§ TASK ITEM: Only the lines that hold "take" should be in the answer, each copied from the data below.

Dataset entries:
--

(* ===== verification/Allocation.v ===== *)
(** * Allocation rows (src/domain/allocation/allocation.ts)

    The append-only row that moves value from one source of funds to one
    receivable, and the R1/R2 arithmetic over rows. *)

From stdpp Require Import prelude strings list.
From Stdlib Require Import ZArith Lia.
From S2P Require Import Prelude JsNumber JsString JsDate Money Events.
Local Open Scope string_scope.
Local Open Scope list_scope.
Local Open Scope Z_scope.
Local Open Scope js_scope.

Inductive AllocationSourceType := source_payment | source_credit_balance.
#[export] Instance AllocationSourceType_eq_dec : EqDecision AllocationSourceType.
Proof. solve_decision. Defined.

Inductive AllocationStrategy := fifo | explicit | pro_rata.
#[export] Instance AllocationStrategy_eq_dec : EqDecision AllocationStrategy.
Proof. solve_decision. Defined.

Definition show_source (t : AllocationSourceType) : string :=
  match t with source_payment => "payment" | source_credit_balance => "credit_balance" end.
Definition show_strategy (s : AllocationStrategy) : string :=
  match s with fifo => "fifo" | explicit => "explicit" | pro_rata => "pro_rata" end.

Record Allocation := MkAllocation {
  al_id : Uuid;
  al_sourceType : AllocationSourceType;
  al_sourceId : Uuid;
  al_receivableId : Uuid;
  al_amountMinor : Money;
  al_strategy : AllocationStrategy;
  al_sequenceNo : Z;
  al_allocatedAt : Date;
  al_reversedAt : option Date;
  al_reversalOf : option Uuid;
}.

#[export] Instance Allocation_eta : Eta Allocation := fun a =>
  MkAllocation (al_id a) (al_sourceType a) (al_sourceId a) (al_receivableId a) (al_amountMinor a)
    (al_strategy a) (al_sequenceNo a) (al_allocatedAt a) (al_reversedAt a) (al_reversalOf a).

(** [balanceMinor : MoneyInput | Money] *)
Inductive BalanceInput :=
| BalanceMoney (m : Money)
| BalanceMinor (v : numeric).

Record AllocatableReceivable := MkAllocatableReceivable {
  ar_id : Uuid;
  ar_currency : Currency;
  ar_balanceMinor : BalanceInput;
  ar_dueDate : option Date;
}.

Record AllocationSource := MkAllocationSource {
  src_type : AllocationSourceType;
  src_id : Uuid;
  src_currency : Currency;
  src_available : Money;
}.

(** The [instanceof Money] guard is the type of [amt]. *)
Definition allocationOf (id : Uuid) (st : AllocationSourceType) (sid rid : Uuid) (amt : Money)
    (strategy : AllocationStrategy) (sequenceNo : Z) (at_ : Date) (reversalOf : option Uuid)
  : result Allocation :=
  refuse (isPositive amt = false) with "ALLOCATION_AMOUNT_NOT_POSITIVE" ;;
  refuse (sequenceNo < 1) with "ALLOCATION_SEQUENCE_INVALID" ;;
  Ok (MkAllocation id st sid rid amt strategy sequenceNo at_ None reversalOf).

Definition balanceOf (r : AllocatableReceivable) : result Money :=
  match ar_balanceMinor r with
  | BalanceMoney m =>
      refuse (currency m <> ar_currency r) with "CURRENCY_MISMATCH" ;; Ok m
  | BalanceMinor v => Money.ofMinor v (ar_currency r)
  end.

Definition isActive (row : Allocation) : bool :=
  bool_decide (al_reversedAt row = None /\ al_reversalOf row = None).

Definition activeAllocations (rows : list Allocation) : list Allocation := List.filter isActive rows.

Definition row_minor (row : Allocation) : Z := amount (al_amountMinor row).

Definition allocatedMinorTo (rows : list Allocation) (rid : Uuid) : Z :=
  sumZ (row_minor <$> List.filter (fun row => bool_decide (al_receivableId row = rid))
                        (activeAllocations rows)).

Definition balanceAfter (r : AllocatableReceivable) (rows : list Allocation) : result Money :=
  let applied := allocatedMinorTo rows (ar_id r) in
  balance ← balanceOf r;
  refuse (applied > amount balance) with "BALANCE_OVER_ALLOCATED" ;;
  Money.ofMinor (Big (amount balance - applied)) (ar_currency r).

Definition activeMinor (rows : list Allocation) : Z := sumZ (row_minor <$> activeAllocations rows).

Definition unappliedRemainder (available : Money) (rows : list Allocation) : result Money :=
  refuse (activeMinor rows > amount available) with "ALLOCATION_EXCEEDS_AVAILABLE" ;;
  Money.ofMinor (Big (amount available - activeMinor rows)) (currency available).

Definition otherSource (first : option Allocation) (row : Allocation) : bool :=
  match first with
  | None => false
  | Some f => bool_decide (al_sourceType row <> al_sourceType f \/ al_sourceId row <> al_sourceId f)
  end.

Definition validateRow (first : option Allocation) (available : Money) (row : Allocation) : result unit :=
  refuse (otherSource first row = true) with "ALLOCATION_SOURCE_MISMATCH" ;;
  refuse (currency (al_amountMinor row) <> currency available) with "CURRENCY_MISMATCH" ;;
  refuse (isPositive (al_amountMinor row) = false) with "ALLOCATION_AMOUNT_NOT_POSITIVE" ;;
  Ok tt.

Definition validateAllocations (rows : list Allocation) (available : Money) : result unit :=
  _ ← traverse (validateRow (head rows) available) rows;
  _ ← unappliedRemainder available rows;
  Ok tt.

(** ** Lemmas *)

Lemma balanceOf_Ok r b : balanceOf r = Ok b ->
  currency b = ar_currency r /\ (match ar_balanceMinor r with BalanceMoney m => b = m | BalanceMinor _ => money_wf b end).
Proof.
  unfold balanceOf. destruct (ar_balanceMinor r) as [m|v]; intros H.
  - by invert_ok.
  - by apply ofMinor_Ok in H as [? ?].
Qed.

Lemma isActive_true row : isActive row = true <-> al_reversedAt row = None /\ al_reversalOf row = None.
Proof. unfold isActive. by rewrite bool_decide_eq_true. Qed.

Lemma activeMinor_app rows rows' : activeMinor (rows ++ rows') = activeMinor rows + activeMinor rows'.
Proof. unfold activeMinor, activeAllocations. by rewrite List.filter_app, fmap_app, sumZ_app. Qed.

Lemma activeMinor_all rows : Forall (fun r => isActive r = true) rows ->
  activeMinor rows = sumZ (row_minor <$> rows).
Proof.
  intros H. unfold activeMinor, activeAllocations. f_equal. f_equal.
  induction H as [|r l Hr Hl IH]; cbn; [done|]. by rewrite Hr, IH.
Qed.

Lemma activeMinor_cons r rows :
  activeMinor (r :: rows) = (if isActive r then row_minor r else 0) + activeMinor rows.
Proof. unfold activeMinor, activeAllocations. cbn. by destruct (isActive r). Qed.

Lemma activeMinor_nonneg rows : Forall (fun r => money_wf (al_amountMinor r)) rows -> 0 <= activeMinor rows.
Proof.
  induction 1 as [|r l Hr Hl IH]; [done|]. rewrite activeMinor_cons. unfold money_wf, row_minor in *.
  destruct (isActive r); lia.
Qed.

Lemma unappliedRemainder_Ok available rows m :
  unappliedRemainder available rows = Ok m <->
  activeMinor rows <= amount available /\
  m = MkMoney (amount available - activeMinor rows) (currency available).
Proof.
  unfold unappliedRemainder. split.
  - intros H. case_decide; [done|]. rewrite ofMinor_Big in H by lia. invert_ok. split; [lia|done].
  - intros [Hle ->]. rewrite decide_False by lia. by apply ofMinor_Big; lia.
Qed.

Lemma allocationOf_Ok id st sid rid amt strategy seq at_ rev row :
  allocationOf id st sid rid amt strategy seq at_ rev = Ok row ->
  0 < amount amt /\ 1 <= seq /\ row = MkAllocation id st sid rid amt strategy seq at_ None rev.
Proof.
  unfold allocationOf. intros H. invert_ok. split_and!; [by apply isPositive_true|lia|done].
Qed.
(** ** fifo *)

(** An undated receivable counts as due at positive infinity. *)
Definition dueOrder (a b : AllocatableReceivable) : Z :=
  match ar_dueDate a, ar_dueDate b with
  | Some ad, Some bd => if decide (ad <> bd) then ad - bd else byReceivableId a b
  | None, None => byReceivableId a b
  | Some _, None => -1
  | None, Some _ => 1
  end.

(** The loop over the ordered queue, with its [break] and its [continue]. *)
Fixpoint fifoWalk (c : Currency) (remaining : Z) (queue : list AllocatableReceivable)
  : result (list StrategyPlan) :=
  match queue with
  | [] => Ok []
  | r :: queue' =>
      if decide (remaining = 0) then Ok [] else
      balance ← balanceOf r;
      if isPositive balance then
        let take := if amount balance <? remaining then amount balance else remaining in
        m ← Money.ofMinor (Big take) c;
        rest ← fifoWalk c (remaining - take) queue';
        Ok (MkStrategyPlan (ar_id r) m :: rest)
      else fifoWalk c remaining queue'
  end.

Definition allocateOldestFirst (funds : Money) (rs : list AllocatableReceivable)
  : result (list StrategyPlan) :=
  _ ← assertSingleCurrency funds rs;
  _ ← assertNoDuplicates rs;
  fifoWalk (currency funds) (amount funds) (sort_by dueOrder rs).

(** ** explicit *)

(** [declared] is a [Map]: its entries in insertion order, with distinct keys. *)
Notation Declared := (list (Uuid * Money)).

Definition byId (rs : list AllocatableReceivable) (id : Uuid) : option AllocatableReceivable :=
  List.find (fun r => bool_decide (ar_id r = id)) rs.

Definition declareStep (funds : Money) (rs : list AllocatableReceivable) (total : Z)
    (entry : Uuid * Money) : result Z :=
  let '(id, amt) := entry in
  match byId rs id with
  | None => Err (DomainError "ALLOCATION_UNKNOWN_RECEIVABLE")
  | Some r =>
      refuse (currency amt <> currency funds) with "CURRENCY_MISMATCH" ;;
      balance ← balanceOf r;
      refuse (amount amt > amount balance) with "ALLOCATION_EXCEEDS_BALANCE" ;;
      Ok (total + amount amt)
  end.

Definition entryOrder (a b : Uuid * Money) : Z := string_cmp a.1 b.1.

Definition allocateExplicit (funds : Money) (rs : list AllocatableReceivable) (declared : Declared)
  : result (list StrategyPlan) :=
  _ ← assertSingleCurrency funds rs;
  _ ← assertNoDuplicates rs;
  declaredTotal ← foldM (declareStep funds rs) 0 declared;
  refuse (declaredTotal > amount funds) with "ALLOCATION_EXCEEDS_AVAILABLE" ;;
  Ok ((fun e => MkStrategyPlan e.1 e.2) <$>
        sort_by entryOrder (List.filter (fun e => isPositive e.2) declared)).

(** ** pro_rata *)

Definition withBalance (r : AllocatableReceivable) : result (AllocatableReceivable * Money) :=
  b ← balanceOf r; Ok (r, b).

Definition pairOrder (a b : AllocatableReceivable * Money) : Z := byReceivableId a.1 b.1.

Definition allocateProRata (funds : Money) (rs : list AllocatableReceivable)
  : result (list StrategyPlan) :=
  _ ← assertSingleCurrency funds rs;
  _ ← assertNoDuplicates rs;
  pairs ← traverse withBalance rs;
  let positive := sort_by pairOrder (List.filter (fun p => isPositive p.2) pairs) in
  if decide (length positive = 0%nat) then Ok [] else
  let outstanding := sumZ ((fun p => amount p.2) <$> positive) in
  if decide (amount funds >= outstanding) then
    Ok ((fun p => MkStrategyPlan (ar_id p.1) p.2) <$> positive)
  else
    let weights := (fun p => num (amount p.2)) <$> positive in
    parts ← Money.allocate funds weights;
    Ok (List.filter (fun pl => isPositive (plan_amount pl))
          (imap (fun index p => MkStrategyPlan (ar_id p.1)
             (default (Money.zero (currency funds)) (parts !! index))) positive)).

(** ** The contract *)

(** What every strategy promises about a plan. *)
Record plan_ok (funds : Money) (rs : list AllocatableReceivable) (plans : list StrategyPlan) : Prop := {
  plan_caps : Forall (fun pl => exists r b, r ∈ rs /\ ar_id r = plan_receivableId pl /\
                balanceOf r = Ok b /\ 0 < amount (plan_amount pl) <= amount b /\
                currency (plan_amount pl) = currency funds) plans;
  plan_distinct : NoDup (plan_receivableId <$> plans);
  plan_ceiling : sumZ ((fun pl => amount (plan_amount pl)) <$> plans) <= amount funds;
}.

(** A strategy with the inputs on which it keeps the contract. *)
Class Strategy (plan : Money -> list AllocatableReceivable -> result (list StrategyPlan))
    (domain : Money -> list AllocatableReceivable -> Prop) : Prop :=
  strategy_contract : forall funds rs plans,
    money_wf funds -> domain funds rs -> plan funds rs = Ok plans -> plan_ok funds rs plans.

(** ** Lemmas *)

Definition plan_minor (pl : StrategyPlan) : Z := amount (plan_amount pl).

Lemma assertSingleCurrency_Ok funds rs u : assertSingleCurrency funds rs = Ok u ->
  Forall (fun r => ar_currency r = currency funds) rs.
Proof.
  unfold assertSingleCurrency. intros H. invert_ok. apply Forall_forall. intros r Hr.
  apply not_true_is_false in N. destruct (decide (ar_currency r = currency funds)) as [|Hne]; [done|].
  exfalso. rewrite <- not_true_iff_false in N. apply N. apply existsb_exists. exists r.
  split; [by apply list_elem_of_In|]. by rewrite bool_decide_eq_false_2.
Qed.

Lemma assertNoDuplicates_Ok rs u : assertNoDuplicates rs = Ok u -> NoDup (ar_id <$> rs).
Proof. unfold assertNoDuplicates. intros H. by invert_ok. Qed.

#[export] Instance byReceivableId_total : TotalComparator byReceivableId.
Proof. split; [intros; apply string_cmp_total|intros x y z; apply string_cmp_trans]. Qed.

#[export] Instance dueOrder_total : TotalComparator dueOrder.
Proof.
  split.
  - intros x y. unfold dueOrder, byReceivableId. pose proof (string_cmp_total (ar_id x) (ar_id y)).
    destruct (ar_dueDate x), (ar_dueDate y); repeat case_decide; lia.
  - intros x y z. unfold dueOrder, byReceivableId. pose proof (string_cmp_trans (ar_id x) (ar_id y) (ar_id z)).
    destruct (ar_dueDate x), (ar_dueDate y), (ar_dueDate z); repeat case_decide; lia.
Qed.

#[export] Instance entryOrder_total : TotalComparator entryOrder.
Proof. split; [intros; apply string_cmp_total|intros x y z; apply string_cmp_trans]. Qed.

#[export] Instance pairOrder_total : TotalComparator pairOrder.
Proof. split; [intros; apply string_cmp_total|intros x y z; apply string_cmp_trans]. Qed.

--

§ SOLVED PROBLEM:
        let take := if amount balance <? remaining then amount balance else remaining in
        m ← Money.ofMinor (Big take) c;
        rest ← fifoWalk c (remaining - take) queue';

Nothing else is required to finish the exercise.